Rail union chiefs target Christmas for more strikes in pay-rise battle
- Staff to go on strike in the weekends leading up to Christmas
- Thousands of people travelling for the holidays will be affected
- Irish Rail workers demand pay rise
Two 48-hour rail strikes in the weekends before Christmas are coming down the tracks, unless staff get the same pay rise as Luas and bus drivers.
Sources revealed that peak travel dates of December 16 and 17 and December 23 and 24 will be targeted. It will affect thousands of shoppers and people travelling for the holidays.
Union chiefs threatened to ramp up the industrial action during the festive season and warned it could spill into the New Year. Yesterday marked the first of five 24-hour strikes which have already been announced for the coming weeks.
Taoiseach Leo Varadkar made a stinging criticism of the industrial action, and said workers will end up with a deal that "will probably be no different than if there'd been no strike at all".
"I think it's unfortunate that in the transport sector it seems it's impossible to come to an agreement without a few days of strike," he said.
He also revealed that his promise to restrict strikes in essential services could become party policy ahead of the next election. The Taoiseach's comments, made while on a trade mission to the US west coast, are likely to be met with fury from the unions who have described the 1.7pc pay rise on the table as "miserly".
Business groups warned that retailers would lose €150,000 a day over Christmas and accused unions of a cynical and deliberate ploy to target festive shoppers.
But some said they would be far more worried about a bus strike during the busiest dates on the retail calendar than they were about a stoppage in the rail network.
- Read more: Bus strike 'could be next' as Irish Rail action gets underway, affecting 155,000 commuters
They said Black Friday would be a far busier shopping day than December 8, when one of the strikes already announced is scheduled.
Up to 155,000 people, including 70,000 who use the Dart, 45,000 on commuter services, and 40,000 who travel on Intercity routes, were hit during yesterday's stoppage.
But the impact was lessened because of the mid-term break, as parents took time off work with schools shut.
Staff will mount another four 24-hour strikes next Tuesday, November 14, and on November 23 and December 8, in pursuit of a 3.75pc a year pay increase.
The general secretary of the National Bus and Rail Union, Dermot O'Leary, warned that the strikes could continue into the New Year.
He said a 1.7pc pay rise would not resolve the dispute and staff wanted a credible, no-strings-attached pay rise.
"If it takes five [strike] days and indeed more to prosecute and effect that, we will do that and unfortunately that would drag into Christmas and the New Year," he said.
Siptu divisional organiser Greg Ennis also said the industrial action could escalate in the run-up to Christmas unless there is a better pay offer.
But ISME chief executive Neil McDonnell said it was very cynical to be attacking events like the World Cup qualifier on November 14 and the traditional Christmas shopping day on December 8.
"This is just cut and paste stuff from the NBRU," he said. "We've heard it before in the bus strike and the Luas strike.
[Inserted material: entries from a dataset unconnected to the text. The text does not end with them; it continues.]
(* ===== verification/Untyped.v ===== *)
(** Kernel-object memory (src/src/kernel/untyped.c): untyped regions and their
    bump allocator, the descriptor tables of retyped objects, allocation, pins,
    and the collector that destroys objects no capability names. *)
From S2P Require Import Prelude KTypes CapCore CapRevoke Pipe SchedCtx KState.

Definition KOBJ_CNODE : Z := 1.
Definition KOBJ_ENDPOINT : Z := 2.
Definition KOBJ_NOTIFICATION : Z := 3.
Definition KOBJ_FRAME : Z := 4.
Definition KOBJ_TASKTABLE : Z := 5.
Definition KOBJ_REVOKE_SPACES : Z := 6.
Definition KOBJ_TASK_RUNNING_CPU : Z := 7.
Definition KOBJ_KSTACK_INFLIGHT : Z := 8.
Definition KOBJ_SCHED_CONTEXT : Z := 9.
Definition KOBJ_ALIGN : Z := 64.
Definition MAX_FRAME_PAGES : Z := 64.
Definition DYN_FRAME_BASE : Z := 1.
Definition TCB_BYTES_RESERVED : Z := 2048.
Definition UNTYPED_KERNEL_BYTES : Z :=
  MAX_TASKS * (Z.ldiff (CNODE_SIZE * CAP_BYTES + 63) 63 + TCB_BYTES_RESERVED).
Definition UNTYPED_USER_BYTES : Z := 3 * 1024 * 1024 + 512 * 1024.
Definition UNTYPED_ARENA_BYTES : Z := UNTYPED_KERNEL_BYTES + UNTYPED_USER_BYTES.
Definition UNTYPED_ARENA_PAGES : Z := UNTYPED_ARENA_BYTES / PAGE_SIZE.
Definition MAX_DYN_FRAMES : Z := UNTYPED_ARENA_PAGES.
Definition FRAME_INDEX_MAX : Z := DYN_FRAME_BASE + MAX_DYN_FRAMES.
Definition PHYS_KVA_BASE : Z := 0xFFFFFF8080000000.
Definition USER_PHYS_BASE : Z := 0x01000000.

(** ** Sizes and the bump allocator *)
Definition kobj_size (kobj_type pages : Z) : Z :=
  if kobj_type =? KOBJ_CNODE then CNODE_SIZE * CAP_BYTES
  else if kobj_type =? KOBJ_ENDPOINT then SIZEOF_ENDPOINT
  else if kobj_type =? KOBJ_NOTIFICATION then SIZEOF_NOTIFICATION
  else if kobj_type =? KOBJ_SCHED_CONTEXT then SIZEOF_SCHED_CONTEXT
  else if kobj_type =? KOBJ_FRAME then
    (if (pages =? 0) || (MAX_FRAME_PAGES <? pages) then 0 else pages * PAGE_SIZE)
  else if kobj_type =? KOBJ_TASKTABLE then MAX_TASKS * SIZEOF_TCB
  else if kobj_type =? KOBJ_REVOKE_SPACES then (MAX_TASKS + 1) * SIZEOF_CSPACE_DESC
  else if kobj_type =? KOBJ_TASK_RUNNING_CPU then MAX_TASKS * 4
  else if kobj_type =? KOBJ_KSTACK_INFLIGHT then (MAX_TASKS + 63) / 64 * 8
  else 0.

Definition kobj_align (kobj_type : Z) : Z :=
  if kobj_type =? KOBJ_FRAME then PAGE_SIZE else KOBJ_ALIGN.

(** On uint64_t: the sum wraps. *)
Definition align_up (v a : Z) : Z := Z.ldiff (u64 (v + a - 1)) (a - 1).

Definition u_set_watermark (u : untyped) (w : Z) : untyped :=
  mk_untyped u.(u_base) u.(u_size) w u.(u_objects) u.(u_in_use).
Definition u_set_objects (u : untyped) (n : Z) : untyped :=
  mk_untyped u.(u_base) u.(u_size) u.(u_watermark) n u.(u_in_use).

(** The address of the block, or None for NULL, and the region after. *)
Definition untyped_bump (arena : Z) (u : untyped) (bytes align : Z) : option (Z * untyped) :=
  if negb u.(u_in_use) || (arena =? 0) then None else
  if (align =? 0) || negb (Z.land align (align - 1) =? 0) then None else
  let abs_base := arena + u.(u_base) in
  let start := u.(u_watermark) in
  if u.(u_size) <=? start then None else
  let room := u.(u_size) - start in
  let pad := Z.land (align - Z.land (abs_base + start) (align - 1)) (align - 1) in
  if room <? pad then None else
  let start := start + pad in
  let room := room - pad in
  if room <? bytes then None else
  Some (arena + u.(u_base) + start, u_set_watermark u (start + bytes)).

(** ** Index tables *)
Definition untyped_at (k : kstate) (i : Z) : untyped := zget untyped_zero k.(untypeds) i.
Definition kslot_at {A} (t : list (kobj_slot A)) (i : Z) : kobj_slot A := zget kslot_zero t i.
Definition has_mem {A} (s : kobj_slot A) : bool := bool_decide (s.(ks_mem) <> None).

Definition dyn_alloc_index {A} (t : list (kobj_slot A)) (n : Z) : option Z :=
  find_index (fun i => negb (has_mem (kslot_at t i))) 0 (Z.to_nat n).
Definition dyn_ep_alloc_index (k : kstate) : option Z :=
  dyn_alloc_index k.(dyn_eps) MAX_DYN_ENDPOINTS.
Definition dyn_notif_alloc_index (k : kstate) : option Z :=
  dyn_alloc_index k.(dyn_notifs) MAX_DYN_NOTIFICATIONS.
Definition dyn_frame_alloc_index (k : kstate) : option Z :=
  dyn_alloc_index k.(dyn_frames) MAX_DYN_FRAMES.
Definition dyn_sc_alloc_index (k : kstate) : option Z :=
  dyn_alloc_index k.(ksched).(dyn_scs) MAX_DYN_SCHED_CONTEXTS.

(** The address of frame [idx], or None. *)
Definition frame_by_index (k : kstate) (idx : Z) : option Z :=
  if negb (in_range DYN_FRAME_BASE FRAME_INDEX_MAX idx) then None
  else fst <$> (kslot_at k.(dyn_frames) (idx - DYN_FRAME_BASE)).(ks_mem).

Definition frame_pages_by_index (k : kstate) (idx : Z) : Z :=
  if negb (in_range DYN_FRAME_BASE FRAME_INDEX_MAX idx) then 0 else
  let s := kslot_at k.(dyn_frames) (idx - DYN_FRAME_BASE) in
  if negb (has_mem s) then 0 else if s.(ks_pages) =? 0 then 1 else s.(ks_pages).

Definition frame_phys_by_index (k : kstate) (idx : Z) : Z :=
  match frame_by_index k idx with None => 0 | Some p => p - PHYS_KVA_BASE end.

Definition phys_in_untyped_arena (k : kstate) (phys : Z) : bool :=
  if k.(g_untyped_arena) =? 0 then false else
  let base := k.(g_untyped_arena) - PHYS_KVA_BASE in
  (base <=? phys) && (phys <? base + UNTYPED_ARENA_BYTES).

(** ** Page references of frames (paging.c) *)
Definition s32 (x : Z) : Z := let y := u32 x in if y <? 0x80000000 then y else y - 0x100000000.
Definition frame_ref_index (phys : Z) : Z := s32 (u64 (phys - USER_PHYS_BASE) / PAGE_SIZE).

Definition frame_pin_refcount (refs : list Z) (phys : Z) : list Z :=
  let idx := frame_ref_index phys in
  if (0 <=? idx) && (idx <? zlen refs) && (zget 0 refs idx =? 0) then zset refs idx 1 else refs.
Definition frame_unpin_refcount (refs : list Z) (phys : Z) : list Z :=
  let idx := frame_ref_index phys in
  if (0 <=? idx) && (idx <? zlen refs) && (zget 0 refs idx =? 1) then zset refs idx 0 else refs.
Definition frame_map_refcount (refs : list Z) (phys : Z) : Z :=
  if phys <? USER_PHYS_BASE then 0 else
  let idx := (phys - USER_PHYS_BASE) / PAGE_SIZE in
  if zlen refs <=? idx then 0 else zget 0 refs idx.
(* ===== verification/CSpace.v ===== *)
(** Capability spaces (src/src/kernel/capability.c): the root cnode, the
    operations that install, derive, consume and revoke capabilities in a
    task's cspace, and the release of a dying task's cspace.  Every section of
    code under [cap_lock] is one atomic step.  A function that returns [bool]
    or [int] returns it with the state after. *)
From S2P Require Import Prelude KTypes CapCore CapRevoke Pipe SchedCtx KState Untyped.

(** ** Names of tasks in capabilities (kernel.h) *)
Definition TCB_OBJ_TID_BITS : Z := 16.
Definition TCB_OBJ_TID_MASK : Z := 0xFFFF.
Definition reply_object (id gen : Z) : Z :=
  Z.lor (u64 (Z.shiftl gen TCB_OBJ_TID_BITS)) (Z.land (u64 id) TCB_OBJ_TID_MASK).
Definition tcb_object (k : kstate) (id : Z) : Z := reply_object id (task_at k id).(t_slot_gen).
(** -1 for "no reply endpoint". *)
Definition reply_ep_for_task (tid : Z) : Z :=
  if (tid <=? 0) || (MAX_TASKS <=? tid) then -1 else
  if MAX_ENDPOINTS <=? REPLY_EP_BASE + tid then -1 else REPLY_EP_BASE + tid.

(** ** Boot: the root cnode *)
Definition root_cap (ty rts obj ser : Z) : capability := mk_cap ty rts obj 0 ser 0.

(** [nic] is iodev_first_of_class(IODEV_CLASS_NETWORK), [None] for IODEV_NONE. *)
Definition root_caps (nic : option Z) : list (Z * capability) :=
  let R := CAP_RIGHT_READ in let W := CAP_RIGHT_WRITE in let G := CAP_RIGHT_GRANT in
  let M := CAP_RIGHT_MINT in let V := CAP_RIGHT_REVOKE in
  [ (0, root_cap CAP_TCB CAP_RIGHT_ALL 0 0xC0DE0001);
    (1, root_cap CAP_NOTIFICATION (R + W) 0 0xC0DE0002);
    (2, root_cap CAP_ENDPOINT (R + W + G) 0 0xC0DE0003);
    (3, root_cap CAP_FRAME (R + W + CAP_RIGHT_EXEC) USER_VIRT_BASE 0xC0DE0004);
    (6, root_cap CAP_USER CAP_RIGHT_ALL 0 0xC0DE0006);
    (7, root_cap CAP_AUDIT (R + CAP_RIGHT_AUDIT_WRITE) 0 0xC0DE0007);
    (8, root_cap CAP_CONSOLE CAP_RIGHT_ALL 0 0xC0DE0008);
    (9, root_cap CAP_ENCRYPTED_STORAGE CAP_RIGHT_ALL 0 0xC0DE0009);
    (10, root_cap CAP_IO_DEVICE CAP_RIGHT_ALL IODEV_PLATFORM 0xC0DE000A);
    (11, root_cap CAP_ENDPOINT (R + W) CON_EP_REQ 0xC0DE000B);
    (12, root_cap CAP_ENDPOINT W CON_EP_REQ 0xC0DE000C);
    (13, root_cap CAP_ENDPOINT (R + W + M + G + V + Z.shiftl 0xFF 10) FS_EP_REQ 0xC0DE000D);
    (15, root_cap CAP_KERNEL_LOG (R + M + V) 0 0xC0DE000F);
    (16, root_cap CAP_BOOT_MODULE R 0 0xC0DE0010);
    (14, root_cap CAP_NOTIFICATION (R + W) NOTIF_FS_READY 0xC0DE000E);
    (17, root_cap CAP_UNTYPED (R + W + G + M + V) UNTYPED_ROOT 0xC0DE0011);
    (18, root_cap CAP_DEBUG (R + M + V) 0 0xC0DE0012) ]
  ++ (match nic with
      | Some n => [(19, root_cap CAP_IO_DEVICE CAP_RIGHT_ALL n 0xC0DE0013)]
      | None => []
      end)
  ++ [ (20, root_cap CAP_FRAME (R + CAP_RIGHT_EXEC) 0 0xC0DE0014);
       (21, root_cap CAP_FRAME (R + W) 0 0xC0DE0015);
       (22, root_cap CAP_STORAGE_FORMAT (R + W) 0 0xC0DE0016);
       (23, root_cap CAP_ENDPOINT (W + M + G + V) CON_EP_REQ 0xC0DE0017);
       (24, root_cap CAP_SCHED_CONTEXT (R + W + G + M + V) 0 0xC0DE0018) ].

Definition root_cnode (nic : option Z) : list capability :=
  foldl (fun l e => zset l e.1 e.2) (replicate (Z.to_nat CNODE_SIZE) null_cap) (root_caps nic).

Definition cap_init (k : kstate) (nic : option Z) : kstate :=
  set_rev_sets (set_mem k (<[CRoot := root_cnode nic]> k.(mem)))
    ((fun r => mk_revset r.(rv_target_slot) r.(rv_badge) false) <$> k.(rev_sets)).

(** ** The caller *)
Definition cur_task (k : kstate) : task := task_at k k.(cur).
Definition caller_has_authority (k : kstate) : bool :=
  (k.(cur) =? 0) || bool_decide ((cur_task k).(t_cspace) <> None).

(** [tasks[cur].cspace ? tasks[cur].cspace : root_cnode] and its size. *)
Definition cur_array (k : kstate) : cref := default CRoot (cur_task k).(t_cspace).
Definition cur_size (k : kstate) : Z := task_size (cur_task k).

Definition cap_alloc_fresh_serial (k : kstate) : Z * kstate :=
  let '(s, ns) := rust_cap_alloc_serial k.(cap_next_serial) in (s, set_serial k ns).

(** ** Lookup *)
Definition cap_current_cspace (k : kstate) (slot : Z) : option (cref * Z) :=
  if CNODE_SIZE <=? slot then None else
  let size := cur_size k in
  match (cur_task k).(t_cspace) with
  | None =>
      if negb (k.(cur) =? 0) then None else
      if CNODE_SIZE <=? slot then None else Some (CRoot, CNODE_SIZE)
  | Some c => if size <=? slot then None else Some (c, size)
  end.

Definition cap_lookup (k : kstate) (slot expected_type required_rights : Z) : option loc :=
  match cap_current_cspace k slot with
  | None => None
  | Some (c, size) => rust_cap_lookup_typed k.(mem) (Some c) size slot expected_type required_rights
  end.

Definition cap_lookup_ipc_object (k : kstate) (slot expected_type need_rights index_max : Z)
  : option Z :=
  match cap_current_cspace k slot with
  | None => None
  | Some (c, size) =>
      rust_ipc_object_from_slot k.(mem) (Some c) size slot expected_type need_rights index_max
  end.

Definition kcap_lookup (k : kstate) (slot r : Z) : option loc := cap_lookup k slot CAP_ANYTYPE r.

Record cap_snapshot_t := mk_snap { sn_serial : Z; sn_object : Z; sn_valid : bool }.
Definition cap_snapshot (c : option capability) : cap_snapshot_t :=
  match c with
  | Some c => mk_snap c.(serial) c.(object) (negb (c.(ctype) =? CAP_NULL))
  | None => mk_snap 0 0 false
  end.
Definition cap_revalidate (k : kstate) (slot required_rights : Z) (snap : cap_snapshot_t) : option loc :=
  if negb snap.(sn_valid) then None else
  match cap_lookup k slot CAP_ANYTYPE required_rights with
  | None => None
  | Some p =>
      let c := cap_at k.(mem) p in
      if negb (c.(serial) =? snap.(sn_serial)) || negb (c.(object) =? snap.(sn_object))
      then None else Some p
  end.

(** ** Installing an object *)

(** A write to slot [l] of task [t]'s cspace, counted when the slot was empty. *)
Definition slot_null (k : kstate) (l : loc) : bool := (cap_at k.(mem) l).(ctype) =? CAP_NULL.
Definition over_quota (k : kstate) (t : Z) : bool := MAX_CAPS_PER_TASK <=? ciu_at k t.
Definition install_at (k : kstate) (t : Z) (l : loc) (c : capability) : kstate :=
  let k1 := put_cap k l c in
  if slot_null k l then inc_ciu k1 t else k1.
This is really hurting retail jobs and employers right at the time when they would be expecting their best time of year. December 8 has become a quasi-national holiday. It is being quite deliberately targeted in this way."
- Read more: Rail strike 'will probably be no different than if there'd be no strike at all' - Varadkar
However, the chief executive of business group Dublin Town, Richard Guiney, said just 2.5pc to 3pc of those who come to the city to shop or socialise travel by rail. He said this compares with 37pc who use the bus, 15pc who use the Luas, and the rest who walk, drive or cycle.
"You're probably looking at lost business of about €150,000 a day," he said. "And that's if no one came into town. Chances are many will through alternative modes of transport."
Meanwhile, Mr Ennis accused Transport Minister Shane Ross of sitting on his hands for five months by failing to set up a forum to discuss the future of public transport which he had promised. He said he was "absent without leave".
In a letter submitted to the CIÉ board, the union group asked it to advise Irish Rail to "do the right thing" and make a credible pay proposal to prevent further industrial unrest.
It claimed there had been a "servile approach" by Irish Rail towards paymasters at the Department of Transport. They said the department must release its foot "from the throat of Iarnród Éireann".